Wednesday 19 November 2014

WhatsApp Encrypts User Messages Following Google, Apple

 
Photographer: Chris Ratcliffe/Bloomberg
The WhatsApp app.
Facebook Inc.’s WhatsApp is adding encryption so messages can’t be deciphered when stored or traveling between devices, boosting efforts by technology companies to thwart snooping by hackers and government spies.
WhatsApp, which was acquired by Facebook for $22 billion this year, is working with startup Open Whisper Systems to enact the change, the companies said yesterday. Open Whisper Systems said in a blog post that it has been working on encryption with the mobile-messaging service for the past six months.
A WhatsApp representative declined to comment beyond confirming the encryption.
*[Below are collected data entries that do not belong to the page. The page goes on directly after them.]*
Inductive FsRequest : Type :=
  | List (path : str) (show_hidden : bool)
  | Stat (path : str)
  | Read (path : str) (offset length : Z)
  | Write (path data : str) (offset : Z) (append : bool)
  | Mkdir (path : str) (recursive : bool)
  | Delete (path : str) (recursive : bool)
  | Copy (src dst : str)
  | Move (src dst : str)
  | Search (path pattern : str) (max_results : Z)
  | Upload (path : str) (chunk_index total_chunks : Z) (data : str)
  | Download (path : str)
  | Archive (paths : list str) (format : ArchiveFormat)
  | Watch (path : str)
  | Unwatch (path : str).

Inductive FsResponse : Type :=
  | Listing (path : str) (entries : list FileEntry)
  | StatOf (entry : FileEntry)
  | FileContent (path data : str) (offset total_size : Z) (checksum : str)
  | WriteOk (path : str) (bytes_written : Z)
  | Done (message : str)
  | Progress (operation path : str) (percent : spec_float)
  | SearchResults (path pattern : str) (found : list FileEntry)
  | FsFailed (code message : str).

Inductive CliRequest : Type :=
  | Open (r : OpenRequest)
  | Input (session_id data : str)
  | Resize (session_id : str) (cols rows : Z)
  | Close (session_id : str)
  | ListSessions.

Record SessionInfo := {
  info_id : str;
  info_shell : str;
  info_created : Z;
  info_activity : Z;
  info_cols : Z;
  info_rows : Z
}.

Inductive CliResponse : Type :=
  | Opened (session_id shell : str)
  | Output (session_id data : str)
  | Closed (session_id : str) (exit_code : option Z)
  | Sessions (sessions : list SessionInfo)
  | CliFailed (code message : str).

(** A frame the server sends. *)
Inductive Reply : Type := FsReply (r : FsResponse) | CliReply (r : CliResponse).

(** A frame it receives. *)
Inductive Message : Type := MText (t : str) | MClose | MBroken | MOther.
Google Inc. and Apple Inc., among other technology companies, have also recently expanded their use of encryption on mobile communications. The moves have
drawn praise from privacy advocates and criticism from the Federal Bureau of Investigation and other law enforcement agencies for potentially hindering criminal investigations. U.S. Attorney General Eric Holder and FBI Director James Comey are among those who have said that they glean essential information from the contents of phones seized in criminal investigations.
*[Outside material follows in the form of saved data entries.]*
(** ** What goes wrong *)

(** A level of nine bytes is cut to the last eight: [2^64 + 1], which is no level, is read as the
    trusted environment.  [IntegerOverflow] is never returned. *)
Theorem long_level_cut rest :
  exists bs, bs = tlv TAG_ENUMERATED (signed_be 9 (2 ^ 64 + 1)) /\ read_enum (bs ++ rest) = Ok (1, rest) /\ is_hardware_backed (from_enum 1) = true.
Proof.
  eexists. split; [done|]. split; [|done]. unfold read_enum, tlv. rewrite length_signed, <- app_comm_cons, <- app_assoc.
  rewrite header_read; [|by repeat constructor|unfold MAX_LENGTH; lia]. cbn [mbind result_bind]. rewrite bool_decide_true by done. cbn [negb].
  change (Z.of_nat 9) with (Z.of_nat (length (signed_be 9 (2 ^ 64 + 1)))). rewrite read_slice_app. reflexivity.
Qed.

(** A level without bytes is read as software. *)
Theorem empty_level_read rest : read_enum (tlv TAG_ENUMERATED [] ++ rest) = Ok (0, rest).
Proof.
  unfold read_enum, tlv. rewrite <- app_comm_cons, <- app_assoc. rewrite header_read; [|by repeat constructor|unfold MAX_LENGTH; cbn; lia].
  cbn [mbind result_bind]. rewrite bool_decide_true by done. cbn [negb]. rewrite read_slice_app. done.
Qed.

(** Of a sequence of 16 MiB or more the header is written with the low three bytes of its length. *)
Theorem long_header_cut : encode_to_vec TAG_SEQUENCE 16777216 = [TAG_SEQUENCE; x83; x00; x00; x00]
  /\ der_length 16777216 = [x84; x01; x00; x00; x00].
Proof. split; vm_compute; reflexivity. Qed.

End laws.

(** ** A decoder *)

Module Strict.

(** At least [least], in [n] bytes. *)
Definition long_length (n : nat) (least : Z) (bs : list byte) : result str (Z * list byte) :=
  let len := from_be (take n bs) in
  if bool_decide (length bs < n)%nat || (len <? least) || (MAX_LENGTH <=? len) then Err (lit "length") else Ok (len, drop n bs).

Definition length_octets (bs : list byte) : result str (Z * list byte) :=
  match bs with
  | [] => Err (lit "incomplete")
  | b :: r =>
      if b2z b <? 128 then Ok (b2z b, r)
      else if b2z b =? 129 then long_length 1 128 r
      else if b2z b =? 130 then long_length 2 256 r
      else if b2z b =? 131 then long_length 3 65536 r
      else if b2z b =? 132 then long_length 4 16777216 r
      else Err (lit "length")
  end.

Definition header (bs : list byte) : result str (byte * Z * list byte) :=
  match bs with
  | [] => Err (lit "incomplete")
  | tag :: r => '(n, rest) ← length_octets r; Ok (tag, n, rest)
  end.

Definition body_of (tag : byte) (bs : list byte) : result str (list byte * list byte) :=
  '(t, n, rest) ← header bs;
  if bool_decide (t = tag) then read_slice n rest else Err (lit "unexpected tag").

Definition fits_in (n : Z) (z : Z) : bool := (- 2 ^ (8 * n - 1) <=? z) && (z <? 2 ^ (8 * n - 1)).

Definition i64 (bs : list byte) : result str (Z * list byte) :=
  '(b, rest) ← body_of TAG_INTEGER bs;
  let n := Z.of_nat (length b) in
  let z := signed_value b in
  if (n =? 0) || (8 <? n) || ((1 <? n) && fits_in (n - 1) z) then Err (lit "value") else Ok (z, rest).

#[global] Instance strict : Der := {| decode_header := header; decode_i64 := i64; decode_octets := body_of TAG_OCTET_STRING |}.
The expanding use of encryption is part of a backlash among technology companies to leaked documents from former National Security Agency contractor Edward Snowden, which showed the U.S.’s widespread spying on digital communications. Doubts about the security of their technologies could cause U.S. companies to forgo as much as $35 billion in revenue through 2016, according to the Washington-based Information Technology & Innovation Foundation, a policy research group.

No Compromise

WhatsApp has said that after being acquired by Facebook, its opinion on the importance of its users’ data privacy wouldn’t be compromised. Chief Executive Officer Jan Koum has recounted memories of growing up in Ukraine and the Soviet Union during the 1980s, and the fear that every form of communication would be monitored by the KGB.
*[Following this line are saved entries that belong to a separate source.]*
(** * ZaroHR-Insights: the temporal reconstruction and attrition engine

    A shallow embedding of the analytics core of [backend/app/main.py]:
    the period helpers, the snapshot CTE (identity resolver), the manpower,
    hires, demographics, location, attrition, age and gender, and tenure
    queries, and the Python post-processing of their rows; with them the
    password hashes of [backend/app/auth.py] and the login and reset
    endpoints that use them.

    Conventions of the embedding.
    - A calendar date is a record of its year, month and day, as Python's
      [datetime.date] and PostgreSQL's [date] expose it; dates are compared
      lexicographically.  The columns "DOJ" and "Final LWD" are dates, and a
      timestamp obtained from a date is the same date at midnight, so one
      type serves both.
    - A SQL query is the list function it denotes: [FROM]/[JOIN] is a
      comprehension, [WHERE] a [filter], [COUNT( * )] a [length], a window
      function a sort of each partition.  A nullable column is an [option].
    - Python and PostgreSQL floats are modelled by exact rationals ([Q]);
      rounding, infinities and NaN are outside the model.
    - A function that can raise returns a [result].
    - A library function the code calls without defining it (the key
      derivation, the base64 codec, the database's [LOWER]) is a variable of
      a section, and so is a column that a single endpoint reads.
    - Where a query orders its rows by a text column, the rows are listed
      by first appearance and the statements hold for every order. *)

From Stdlib Require Import ZArith QArith Qminmax Bool List Lia.
From Stdlib Require Import Ascii String DecimalString.
From Stdlib Require Import Sorting.Mergesort Sorting.Sorted Sorting.Permutation.
From Stdlib Require Import Orders FinFun.
Import ListNotations.

Local Open Scope string_scope.
Local Open Scope list_scope.
Local Open Scope Z_scope.

(** ** Results of fallible Python code *)

Module Py.

Inductive exception : Type :=
| HTTPException (status_code : Z) (detail : string)
| ValueError
| TypeError
| ZeroDivisionError
| DatabaseError.

Inductive result (A : Type) : Type :=
| Ok (a : A)
| Raise (e : exception).

Arguments Ok {A} a.
Arguments Raise {A} e.

Definition bind {A B} (r : result A) (k : A -> result B) : result B :=
  match r with
  | Ok a => k a
  | Raise e => Raise e
  end.

(** The error taxonomy of the specification, by HTTP status. *)
Definition InvalidArgument : Z := 400.
Definition InvalidRange : Z := 400.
“Respect for your privacy is coded into our DNA, and we built WhatsApp around the goal of knowing as little about you as possible,” Koum wrote in March.
Encryption isn’t fail-safe. While popular Internet services are using encryption to shield user data from outsiders, they are generally retaining the ability for themselves to scan the contents of e-mails, text messages, search queries and other information for use in targeted marketing.
Apple and Google have gone a step further recently with their encryption, saying new versions of smartphones that use the iOS and Android software will automatically encrypt data and make it impossible for the companies themselves to decipher photos, contact lists and other files.
Authorities may still be able to retrieve e-mails, text messages and other data transmitted between devices through court orders. The FBI’s Comey said last month that providers of new communications services should create a “front door” way for investigators to intercept data.